» EXERCISE DETAILS:
Print the records below exactly; all of them are needed.

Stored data
(* ===== verification/_CoqProject ===== *)
-Q . S2P
Prelude.v
Model.v
Reward.v
History.v
World.v
IncarnationDb.v
Access.v
Snapshot.v
Replay.v
ParallelState.v
StateSplit.v
CacheView.v
StateBalances.v
CacheLoads.v
CacheExport.v
Bundle.v
OrderedCommit.v
TxDependency.v
Context.v
Cursor.v
Metrics.v
Scheduler.v
Interleave.v
Progress.v
Liveness.v
Finality.v
Published.v
Control.v
Reserve.v
Pipeline.v
Serial.v
Settlement.v
SerialRun.v
HeadProgress.v
NoPanic.v
EndToEnd.v
EndToEndRun.v
Reread.v
Executor.v
Handler.v
HandlerRun.v
Precompile.v
BuildEvm.v
Collections.v
Text.v
MemoryDb.v
Erc20.v
Uniswap.v
Mainnet.v
FixtureFiles.v
Rpc.v
RpcProps.v
ReplayTool.v
ReplayToolProps.v
ReplayMain.v
FetchTools.v
Reference.v
ReferenceProps.v
Testing.v
TestsBeneficiary.v
TestsScheduling.v
TestsState.v
TestsSafety.v
TestsRun.v
TestsTools.v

» RESULT OF THE EXERCISE:
(* ===== verification/_CoqProject ===== *)
-Q . S2P
Prelude.v
Model.v
Reward.v
History.v
World.v
IncarnationDb.v
Access.v
Snapshot.v
Replay.v
ParallelState.v
StateSplit.v
CacheView.v
StateBalances.v
CacheLoads.v
CacheExport.v
Bundle.v
OrderedCommit.v
TxDependency.v
Context.v
Cursor.v
Metrics.v
Scheduler.v
Interleave.v
Progress.v
Liveness.v
Finality.v
Published.v
Control.v
Reserve.v
Pipeline.v
Serial.v
Settlement.v
SerialRun.v
HeadProgress.v
NoPanic.v
EndToEnd.v
EndToEndRun.v
Reread.v
Executor.v
Handler.v
HandlerRun.v
Precompile.v
BuildEvm.v
Collections.v
Text.v
MemoryDb.v
Erc20.v
Uniswap.v
Mainnet.v
FixtureFiles.v
Rpc.v
RpcProps.v
ReplayTool.v
ReplayToolProps.v
ReplayMain.v
FetchTools.v
Reference.v
ReferenceProps.v
Testing.v
TestsBeneficiary.v
TestsScheduling.v
TestsState.v
TestsSafety.v
TestsRun.v
TestsTools.v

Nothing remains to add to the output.